Problem to work on
Output the data in full. Keep every entry exactly as written.

Source records
:::

Lemma land_fp_zero V H :
  (Z.land V (Z.shiftl 1 (Z.land H 31)) =? 0) = negb (Z.testbit V (Z.land H 31)).
Proof.
  pose proof (land_mask_range H 5 ltac:(lia)) as Hr.
  change (2 ^ 5 - 1) with 31 in Hr. change (2^5) with 32 in Hr.
  destruct (Z.testbit V (Z.land H 31)) eqn:E; simpl.
  - apply Z.eqb_neq. intros E0.
    assert (Z.testbit (Z.land V (Z.shiftl 1 (Z.land H 31))) (Z.land H 31) = true).
    { rewrite Z.land_spec, E, fp_testbit by lia. now rewrite Z.eqb_refl. }
    rewrite E0 in H0. rewrite Z.testbit_0_l in H0. discriminate.
  - apply Z.eqb_eq. apply Z.bits_inj'. intros k Hk.
    rewrite Z.land_spec, fp_testbit, Z.testbit_0_l by lia.
    destruct (Z.eqb_spec k (Z.land H 31)) as [->|]; [now rewrite E|apply andb_false_r].
Qed.

(** ** hc3: preprocessing *)

Lemma rd_bv x i : 0 <= i < Z.of_nat (length x) -> rd x i = Ok (bv x i).
Proof.
  intros Hi. destruct (byte_at_in_range x i Hi) as (b & Hb).
  unfold bv. rewrite Hb. now apply byte_at_rd.
Qed.

Lemma bv_range x i : 0 <= bv x i < 256.
Proof.
  unfold bv. destruct (byte_at x i); [apply u8_range|lia].
Qed.

Lemma land31_range H : 0 <= Z.land H 31 < 32.
Proof. exact (land_mask_range H 5 ltac:(lia)). Qed.

Lemma hc3_HASH_val x p s :
  2 <= p < Z.of_nat (length x) -> HC3.HASH x p s = Ok (HC3S.hashv x p s).
Proof.
  intros Hp. unfold HC3.HASH, HC3S.hashv.
  rewrite !rd_bv by lia. reflexivity.
Qed.

Lemma hc3_mask_range H :
  0 <= Z.land H HC3.TABLE_MASK < 2048.
Proof. exact (land_mask_range H 11 ltac:(lia)). Qed.

Lemma hc3_linked_mono B B' h h' :
  tbl_le B B' -> HC3S.linked B h h' -> HC3S.linked B' h h'.
Proof. intros Hle Hl. unfold HC3S.linked in *. eapply tbl_le_bit; eauto. Qed.

Lemma hc3_link_step x s :
  2 <= HC3.chain_pos s < Z.of_nat (length x) ->
  Z.of_nat (length (HC3.cB s)) = 2048 ->
  let H' := u32 (Z.shiftl (HC3.cH s) HC3.S2 + HC3S.chain x (HC3.chain_pos s)) in
  exists B', HC3.link_step x s = Ok (HC3.mkChain (HC3.chain_pos s - 3) H' B') /\
             Z.of_nat (length B') = 2048 /\ tbl_le (HC3.cB s) B' /\
             HC3S.linked B' (HC3.cH s) H'.
Proof.
  intros Hp HB H'. unfold HC3.link_step, HC3.CHAIN_HASH.
  rewrite hc3_HASH_val by assumption. cbn [bind].
  pose proof (hc3_mask_range (HC3.cH s)) as Hr.
  rewrite rdi_word by lia. cbn [bind].
  rewrite wri_Ok by lia. cbn [bind].
  eexists. split; [reflexivity|].
  split; [rewrite length_upd; assumption|].
  split; [apply tbl_le_lor; lia|].
  unfold HC3S.linked. rewrite word_at_upd_eq by lia.
  rewrite Z.lor_spec. unfold HC3.LINK_HASH.
  rewrite fp_testbit.
  - fold HC3S.chain. fold H'. rewrite Z.eqb_refl. apply orb_true_r.
  - apply land31_range.
Qed.

(** The chain of one anchor: every step down to [stop_chain] is recorded. *)
Lemma hc3_chain_loop x a B0 :
  5 <= a < Z.of_nat (length x) -> Z.of_nat (length B0) = 2048 ->
  exists c,
    while (Z.to_nat (HC3.CHAIN_LENGTH + 5))
          (fun c => Ok (HC3.chain_pos c >=? Z.max HC3.END_FIRST_QGRAM (a - HC3.Q - HC3.CHAIN_LENGTH)))
          (HC3.link_step x) (HC3.mkChain (a - HC3.Q) (HC3S.anchor x a) B0) = Ok c /\
    Z.of_nat (length (HC3.cB c)) = 2048 /\ tbl_le B0 (HC3.cB c) /\
    forall j : nat, Z.max 2 (a - 15) <= a - 3 * (Z.of_nat j + 1) ->
                    HC3S.linked (HC3.cB c) (HC3S.roll x a j) (HC3S.roll x a (Datatypes.S j)).
Proof.
  intros Ha HB.
  change HC3.CHAIN_LENGTH with 12. change HC3.Q with 3. change HC3.END_FIRST_QGRAM with 2.
  set (stop := Z.max 2 (a - 3 - 12)).
  destruct (while_total
    (fun c => exists i : nat,
       HC3.chain_pos c = a - 3 - 3 * Z.of_nat i /\ HC3.cH c = HC3S.roll x a i /\
       Z.of_nat (length (HC3.cB c)) = 2048 /\ tbl_le B0 (HC3.cB c) /\
       stop - 3 <= HC3.chain_pos c /\
       forall j : nat, (j < i)%nat ->
          HC3S.linked (HC3.cB c) (HC3S.roll x a j) (HC3S.roll x a (Datatypes.S j)))
    (fun c => Z.to_nat (HC3.chain_pos c - stop + 4))
    (fun c => Ok (HC3.chain_pos c >=? stop)) (HC3.link_step x))
    with (fuel := Z.to_nat (12 + 5)) (s := HC3.mkChain (a - 3) (HC3S.anchor x a) B0)
    as (c & Hrun & (i & Hpos & HH & Hlen & Hle & Hlow & Hlinks) & Hexit).
  - intros c (i & Hpos & HH & Hlen & Hle & Hlow & Hlinks).
    eexists. split; [reflexivity|]. intros Hc. apply Z.geb_le in Hc.
    destruct (hc3_link_step x c) as (B' & Hstep & HlenB' & HleB' & Hlk); [subst stop; lia|assumption|].
    eexists. split; [exact Hstep|]. cbn [HC3.chain_pos HC3.cH HC3.cB]. split; [|lia].
    exists (Datatypes.S i). split; [lia|]. split.
    { cbn [HC3S.roll]. rewrite HH. change HC3.Q with 3. do 3 f_equal. lia. }
    split; [assumption|]. split; [eapply tbl_le_trans; eauto|]. split; [lia|].
    intros j Hj. destruct (Nat.eq_dec j i) as [->|Hne].
    + cbn [HC3S.roll]. rewrite HH in Hlk. change HC3.Q with 3.
      replace (a - 3 * Z.of_nat (Datatypes.S i)) with (HC3.chain_pos c) by lia. exact Hlk.
    + eapply hc3_linked_mono; [exact HleB'|]. apply Hlinks. lia.
  - exists O. cbn [HC3.chain_pos HC3.cH HC3.cB HC3S.roll].
    split; [lia|]. split; [reflexivity|]. split; [assumption|].
    split; [apply tbl_le_refl|]. split; [subst stop; lia|]. intros j Hj. lia.
  - cbn [HC3.chain_pos]. subst stop. lia.
  - exists c. split; [exact Hrun|]. split; [assumption|]. split; [assumption|].
    intros j Hj. apply Hlinks. injection Hexit as Hexit.
    assert (HC3.chain_pos c < stop) by (destruct (Z.geb_spec (HC3.chain_pos c) stop); [discriminate|lia]).
    subst stop. lia.
Qed.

:::

Answer to this problem
Lemma land_fp_zero V H :
  (Z.land V (Z.shiftl 1 (Z.land H 31)) =? 0) = negb (Z.testbit V (Z.land H 31)).
Proof.
  pose proof (land_mask_range H 5 ltac:(lia)) as Hr.
  change (2 ^ 5 - 1) with 31 in Hr. change (2^5) with 32 in Hr.
  destruct (Z.testbit V (Z.land H 31)) eqn:E; simpl.
  - apply Z.eqb_neq. intros E0.
    assert (Z.testbit (Z.land V (Z.shiftl 1 (Z.land H 31))) (Z.land H 31) = true).
    { rewrite Z.land_spec, E, fp_testbit by lia. now rewrite Z.eqb_refl. }
    rewrite E0 in H0. rewrite Z.testbit_0_l in H0. discriminate.
  - apply Z.eqb_eq. apply Z.bits_inj'. intros k Hk.
    rewrite Z.land_spec, fp_testbit, Z.testbit_0_l by lia.
    destruct (Z.eqb_spec k (Z.land H 31)) as [->|]; [now rewrite E|apply andb_false_r].
Qed.

(** ** hc3: preprocessing *)

Lemma rd_bv x i : 0 <= i < Z.of_nat (length x) -> rd x i = Ok (bv x i).
Proof.
  intros Hi. destruct (byte_at_in_range x i Hi) as (b & Hb).
  unfold bv. rewrite Hb. now apply byte_at_rd.
Qed.

Lemma bv_range x i : 0 <= bv x i < 256.
Proof.
  unfold bv. destruct (byte_at x i); [apply u8_range|lia].
Qed.

Lemma land31_range H : 0 <= Z.land H 31 < 32.
Proof. exact (land_mask_range H 5 ltac:(lia)). Qed.

Lemma hc3_HASH_val x p s :
  2 <= p < Z.of_nat (length x) -> HC3.HASH x p s = Ok (HC3S.hashv x p s).
Proof.
  intros Hp. unfold HC3.HASH, HC3S.hashv.
  rewrite !rd_bv by lia. reflexivity.
Qed.

Lemma hc3_mask_range H :
  0 <= Z.land H HC3.TABLE_MASK < 2048.
Proof. exact (land_mask_range H 11 ltac:(lia)). Qed.

Lemma hc3_linked_mono B B' h h' :
  tbl_le B B' -> HC3S.linked B h h' -> HC3S.linked B' h h'.
Proof. intros Hle Hl. unfold HC3S.linked in *. eapply tbl_le_bit; eauto. Qed.

Lemma hc3_link_step x s :
  2 <= HC3.chain_pos s < Z.of_nat (length x) ->
  Z.of_nat (length (HC3.cB s)) = 2048 ->
  let H' := u32 (Z.shiftl (HC3.cH s) HC3.S2 + HC3S.chain x (HC3.chain_pos s)) in
  exists B', HC3.link_step x s = Ok (HC3.mkChain (HC3.chain_pos s - 3) H' B') /\
             Z.of_nat (length B') = 2048 /\ tbl_le (HC3.cB s) B' /\
             HC3S.linked B' (HC3.cH s) H'.
Proof.
  intros Hp HB H'. unfold HC3.link_step, HC3.CHAIN_HASH.
  rewrite hc3_HASH_val by assumption. cbn [bind].
  pose proof (hc3_mask_range (HC3.cH s)) as Hr.
  rewrite rdi_word by lia. cbn [bind].
  rewrite wri_Ok by lia. cbn [bind].
  eexists. split; [reflexivity|].
  split; [rewrite length_upd; assumption|].
  split; [apply tbl_le_lor; lia|].
  unfold HC3S.linked. rewrite word_at_upd_eq by lia.
  rewrite Z.lor_spec. unfold HC3.LINK_HASH.
  rewrite fp_testbit.
  - fold HC3S.chain. fold H'. rewrite Z.eqb_refl. apply orb_true_r.
  - apply land31_range.
Qed.

(** The chain of one anchor: every step down to [stop_chain] is recorded. *)
Lemma hc3_chain_loop x a B0 :
  5 <= a < Z.of_nat (length x) -> Z.of_nat (length B0) = 2048 ->
  exists c,
    while (Z.to_nat (HC3.CHAIN_LENGTH + 5))
          (fun c => Ok (HC3.chain_pos c >=? Z.max HC3.END_FIRST_QGRAM (a - HC3.Q - HC3.CHAIN_LENGTH)))
          (HC3.link_step x) (HC3.mkChain (a - HC3.Q) (HC3S.anchor x a) B0) = Ok c /\
    Z.of_nat (length (HC3.cB c)) = 2048 /\ tbl_le B0 (HC3.cB c) /\
    forall j : nat, Z.max 2 (a - 15) <= a - 3 * (Z.of_nat j + 1) ->
                    HC3S.linked (HC3.cB c) (HC3S.roll x a j) (HC3S.roll x a (Datatypes.S j)).
Proof.
  intros Ha HB.
  change HC3.CHAIN_LENGTH with 12. change HC3.Q with 3. change HC3.END_FIRST_QGRAM with 2.
  set (stop := Z.max 2 (a - 3 - 12)).
  destruct (while_total
    (fun c => exists i : nat,
       HC3.chain_pos c = a - 3 - 3 * Z.of_nat i /\ HC3.cH c = HC3S.roll x a i /\
       Z.of_nat (length (HC3.cB c)) = 2048 /\ tbl_le B0 (HC3.cB c) /\
       stop - 3 <= HC3.chain_pos c /\
       forall j : nat, (j < i)%nat ->
          HC3S.linked (HC3.cB c) (HC3S.roll x a j) (HC3S.roll x a (Datatypes.S j)))
    (fun c => Z.to_nat (HC3.chain_pos c - stop + 4))
    (fun c => Ok (HC3.chain_pos c >=? stop)) (HC3.link_step x))
    with (fuel := Z.to_nat (12 + 5)) (s := HC3.mkChain (a - 3) (HC3S.anchor x a) B0)
    as (c & Hrun & (i & Hpos & HH & Hlen & Hle & Hlow & Hlinks) & Hexit).
  - intros c (i & Hpos & HH & Hlen & Hle & Hlow & Hlinks).
    eexists. split; [reflexivity|]. intros Hc. apply Z.geb_le in Hc.
    destruct (hc3_link_step x c) as (B' & Hstep & HlenB' & HleB' & Hlk); [subst stop; lia|assumption|].
    eexists. split; [exact Hstep|]. cbn [HC3.chain_pos HC3.cH HC3.cB]. split; [|lia].
    exists (Datatypes.S i). split; [lia|]. split.
    { cbn [HC3S.roll]. rewrite HH. change HC3.Q with 3. do 3 f_equal. lia. }
    split; [assumption|]. split; [eapply tbl_le_trans; eauto|]. split; [lia|].
    intros j Hj. destruct (Nat.eq_dec j i) as [->|Hne].
    + cbn [HC3S.roll]. rewrite HH in Hlk. change HC3.Q with 3.
      replace (a - 3 * Z.of_nat (Datatypes.S i)) with (HC3.chain_pos c) by lia. exact Hlk.
    + eapply hc3_linked_mono; [exact HleB'|]. apply Hlinks. lia.
  - exists O. cbn [HC3.chain_pos HC3.cH HC3.cB HC3S.roll].
    split; [lia|]. split; [reflexivity|]. split; [assumption|].
    split; [apply tbl_le_refl|]. split; [subst stop; lia|]. intros j Hj. lia.
  - cbn [HC3.chain_pos]. subst stop. lia.
  - exists c. split; [exact Hrun|]. split; [assumption|]. split; [assumption|].
    intros j Hj. apply Hlinks. injection Hexit as Hexit.
    assert (HC3.chain_pos c < stop) by (destruct (Z.geb_spec (HC3.chain_pos c) stop); [discriminate|lia]).
    subst stop. lia.
Qed.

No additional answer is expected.